== Segment start ==

(* ===== verification/StepMetrics.v ===== *)
(** * StepMetrics: the metric aggregator of the asynchronous trainer

    Models [MetricsAggregator] and the version statistics of
    [assemble_batch_from_rollout_samples] in
    src/verl/experimental/fully_async_policy/detach_utils.py. *)

From S2P Require Import Prelude PyRat PyDict PyStr.
From Stdlib Require Import QArith Lqa.
Local Close Scope Q_scope.
#[local] Open Scope py_scope.

(** A logged value: a Python or numpy number, a tensor of some elements, or
    anything else. *)
Inductive metric_value := Number (q : Q) | Tensor (elements : list Q) | Other.

Record aggregator := {
  metric_values : list (string * list Q);   (** a [defaultdict(list)] *)
  sample_counts : list Z; timestamps : list Q; step_count : nat; total_gpus : Z }.

Definition MetricsAggregator (gpus : Z) : aggregator :=
  {| metric_values := []; sample_counts := []; timestamps := []; step_count := 0; total_gpus := gpus |}.

(** [_init_aggregation_rules]. *)
Definition aggregation_rules : list (string * list string) :=
  [("time_sum", ["perf/time_per_step"]);
   ("min", ["timing_s/agent_loop/tool_calls/min"]);
   ("avg", ["timing_s/agent_loop/tool_calls/mean"]);
   ("max", ["timing_s/agent_loop/tool_calls/max"]);
   ("last", ["fully_async/count/total_generated_samples"; "fully_async/count/stale_samples_processed";
             "fully_async/count/stale_trajectory_processed"; "fully_async/count/current_param_version";
             "fully_async/count/dropped_stale_samples"; "training/global_step"])].

Definition append_value (k : string) (v : Q) (d : list (string * list Q)) : list (string * list Q) :=
  dset k (default [] (dget k d) ++ [v]) d.

(** [value.item()] raises unless the tensor has exactly one element. *)
Definition add_value (d : list (string * list Q)) (kv : string * metric_value) : result (list (string * list Q)) :=
  match kv with
  | (k, Number q) => Ok (append_value k q d)
  | (k, Tensor [q]) => Ok (append_value k q d)
  | (k, Tensor _) => Raise (RuntimeError "a Tensor with several elements cannot be converted to Scalar")
  | (_, Other) => Ok d
  end.

Definition add_step_metrics (metrics : list (string * metric_value)) (sample_count : Z) (timestamp : Q)
    (a : aggregator) : result aggregator :=
  values ← foldM add_value (metric_values a) metrics;
  Ok {| metric_values := values; sample_counts := sample_counts a ++ [sample_count];
        timestamps := timestamps a ++ [timestamp]; step_count := S (step_count a);
        total_gpus := total_gpus a |}.

(** [_get_aggregation_type]: the configured rules, then the words in the name. *)
Definition get_aggregation_type (metric_name : string) : string :=
  match list_find (λ r : string * list string, bool_decide (metric_name ∈ r.2) = true) aggregation_rules with
  | Some (_, (agg_type, _)) => agg_type
  | None =>
      let l := lower metric_name in
      let any := existsb (λ keyword, contains keyword l) in
      if any ["timing_s/"] then "time_sum"
      else if any ["mean"; "avg"; "average"] then "avg"
      else if any ["max"; "maximum"] then "max"
      else if any ["min"; "minimum"] then "min"
      else if any ["sum"; "total"] then "sum"
      else if any ["weighted_avg"] then "weighted_avg"
      else "avg"
  end%string.

Definition mean (l : list Q) : Q := (qsum l / qlen l)%Q.

Definition weighted_avg (values : list Q) (counts : list Z) : Q :=
  if negb (Nat.eqb (length values) (length counts)) then mean values
  else let total_samples := inject_Z (zsum counts) in
       if Qeq_bool total_samples 0 then mean values
       else (qsum (zip_with (λ v c, v * inject_Z c) values counts) / total_samples)%Q.

Definition aggregate_single_metric (a : aggregator) (metric_name : string) (values : list Q) : Q :=
  match values with
  | [] => 0%Q
  | v :: rest =>
      let agg_type := get_aggregation_type metric_name in
      if String.eqb agg_type "last" then List.last values 0%Q
      else if String.eqb agg_type "weighted_avg" then weighted_avg values (sample_counts a)
      else if String.eqb agg_type "sum" || String.eqb agg_type "time_sum" then qsum values
      else if String.eqb agg_type "avg" then mean values
      else if String.eqb agg_type "max" then qmax_of v rest
      else if String.eqb agg_type "min" then qmin_of v rest
      else mean values
  end.

Definition div (a b : Q) : result Q := qdiv a b.

(** [_special_metrics_aggergate]. *)
Definition special_metrics (gpus : Z) (m : list (string * Q)) : result (list (string * Q)) :=
  m ← (if dmem "global_seqlen/minmax_diff" m then
         hi ← ditem "global_seqlen/max" m;
         lo ← ditem "global_seqlen/min" m;
         Ok (dset "global_seqlen/minmax_diff" (hi - lo)%Q m)
       else Ok m);
  m ← (match dget "perf/throughput" m, dget "perf/total_num_tokens" m, dget "perf/time_per_step" m with
       | Some _, Some tokens, Some time =>
           t ← div tokens (time * inject_Z gpus)%Q; Ok (dset "perf/throughput" t m)
       | _, _, _ => Ok m
       end);
  match dget "timing_s/gen" m, dget "timing_s/step" m with
  | Some gen, Some step => r ← div gen step; Ok (dset "fully_async/trainer/idle_ratio" r m)
  | _, _ => Ok m
  end.

Definition get_aggregated_metrics (a : aggregator) : result (list (string * Q)) :=
  if Nat.eqb (step_count a) 0 then Ok []
  else special_metrics (total_gpus a)
         ((λ kv, (kv.1, aggregate_single_metric a kv.1 kv.2)) <$> metric_values a).

Definition reset (a : aggregator) : aggregator :=
  {| metric_values := []; sample_counts := []; timestamps := []; step_count := 0; total_gpus := total_gpus a |}.

(** [get_current_stats]. *)
Definition get_current_stats (a : aggregator) : nat * nat * Z * list string :=
  (step_count a, length (metric_values a), zsum (sample_counts a), keys (metric_values a)).

(** ** The version statistics of an assembled batch *)

Record partial_stats := { total_partial_num : nat; partial_ratio : Q; max_partial_span : Z }.

(** [param_version_diff] and [partial_stats]: how many trajectories span several
    parameter versions.  An empty batch divides by zero. *)
Definition version_stats (version_start version_end : list Z) : result partial_stats :=
  let diff := zip_with (λ a b, Z.abs (a - b)) version_end version_start in
  let num_diff0 := length (filter (λ d, d = 0%Z) diff) in
  ratio ← qdiv (qlen diff - inject_Z (Z.of_nat num_diff0))%Q (qlen diff);
  match diff with
  | [] => Raise (ValueError "max() arg is an empty sequence")
  | d :: rest => Ok {| total_partial_num := length diff - num_diff0; partial_ratio := ratio;
                       max_partial_span := foldl Z.max d rest |}
  end.

(** ** What is collected *)

Definition values_of (k : string) (metrics : list (string * metric_value)) : list Q :=
  omap (λ kv, if bool_decide (k = kv.1) then
                match kv.2 with Number q => Some q | Tensor [q] => Some q | _ => None end
              else None) metrics.

Lemma append_value_get k k' v d :
  default [] (dget k' (append_value k v d)) = default [] (dget k' d) ++ (if bool_decide (k = k') then [v] else []).
Proof.
  unfold append_value. rewrite dget_dset. case_bool_decide; subst; [done|]. by rewrite app_nil_r.
Qed.

Lemma add_values_get k ms : ∀ d d', foldM add_value d ms = Ok d' →
  default [] (dget k d') = default [] (dget k d) ++ values_of k ms.
Proof.
  induction ms as [|[k0 v] ms IH]; intros d d'; cbn.
  - intros [= <-]. by rewrite app_nil_r.
  - intros H. apply bind_Ok_inv in H as (d1 & H1 & H). apply IH in H. rewrite H.
    destruct v as [q|[|q [|]]|]; try done; injection H1 as <-; rewrite ?append_value_get;
      repeat case_bool_decide; subst; try done; by rewrite <-?(assoc_L (++)), ?app_nil_r.
Qed.

(** A step after a sequence of steps. *)
Definition add_steps (steps : list (list (string * metric_value) * Z * Q)) (a : aggregator) : result aggregator :=
  foldM (λ a s, let '(ms, n, t) := s in add_step_metrics ms n t a) a steps.

(** Whatever an aggregator held before a [reset], after any accepted sequence
    of steps the values kept for a metric are those logged since, in order, and
    the sample counts are those of the steps: what is aggregated is exactly what
    was logged between two weight updates. *)
Theorem aggregator_collects a steps a' k :
  add_steps steps (reset a) = Ok a' →
  default [] (dget k (metric_values a')) = concat ((λ s, values_of k s.1.1) <$> steps) ∧
  sample_counts a' = (λ s, s.1.2) <$> steps ∧ step_count a' = length steps.
Proof.
  revert a'. unfold add_steps. induction steps as [|[[ms n] t] steps IH] using rev_ind; intros a' H.
  - injection H as <-. done.
  - rewrite foldM_app in H. apply bind_Ok_inv in H as (a1 & H1 & H2). cbn in H2.
    apply bind_Ok_inv in H2 as (a2 & H2 & [= <-]). unfold add_step_metrics in H2.
    apply bind_Ok_inv in H2 as (vs & Hvs & [= <-]). destruct (IH _ H1) as (Hk & Hc & Hn).
    apply (add_values_get k) in Hvs. cbn. rewrite Hvs, Hk, Hc, Hn, !fmap_app, concat_app, length_app.
    cbn. rewrite app_nil_r. split; [done|]. split; [done | lia].
Qed.

Lemma startswith_app a b s : startswith (a +:+ b) s = true → contains b s = true.
Proof.
  revert s. induction a as [|c a IH]; intros s H; cbn in H.
  - destruct s; cbn; rewrite H; done.
  - destruct s as [|d s]; [done|]. apply andb_true_iff in H as [_ H%IH]. cbn. rewrite H. apply orb_true_r.
Qed.

Lemma contains_app a b s : contains (a +:+ b) s = true → contains b s = true.
Proof.
  induction s as [|c s IH]; cbn [contains].
  - rewrite orb_false_r. apply startswith_app.
  - intros [H%startswith_app|H%IH]%orb_true_iff; [done|]. rewrite H. apply orb_true_r.
Qed.

(** No metric is ever averaged by sample counts: a name that contains
    ["weighted_avg"] contains ["avg"], which is tried first. *)
Lemma weighted_avg_unreachable name : get_aggregation_type name ≠ "weighted_avg".
Proof.
  unfold get_aggregation_type.
  destruct (list_find _ aggregation_rules) as [[i [agg_type names]]|] eqn:Hf.
  - apply list_find_Some in Hf as (Hi & _ & _).
    do 5 (destruct i as [|i]; [injection Hi as <- _; discriminate|]). done.
  - set (l := lower name). cbn [existsb]. rewrite !orb_false_r.
    destruct (contains "timing_s/" l); [done|].
    destruct (contains "mean" l || (contains "avg" l || contains "average" l)) eqn:Havg; [done|].
    apply orb_false_iff in Havg as [_ [Havg _]%orb_false_iff].
    destruct (contains "max" l || contains "maximum" l); [done|].
    destruct (contains "min" l || contains "minimum" l); [done|].
    destruct (contains "sum" l || contains "total" l); [done|].
    destruct (contains "weighted_avg" l) eqn:Hw; [|done].
    apply (contains_app "weighted_" "avg") in Hw. congruence.
Qed.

== Segment end ==

• **INSTRUCTIONS FOR THE TASK**
An exact copy of the lines above, from the one containing "v :: rest =>" through the one containing "then qsum values", is the whole of the answer.

• **ANSWER AREA**
  | v :: rest =>
      let agg_type := get_aggregation_type metric_name in
      if String.eqb agg_type "last" then List.last values 0%Q
      else if String.eqb agg_type "weighted_avg" then weighted_avg values (sample_counts a)
      else if String.eqb agg_type "sum" || String.eqb agg_type "time_sum" then qsum values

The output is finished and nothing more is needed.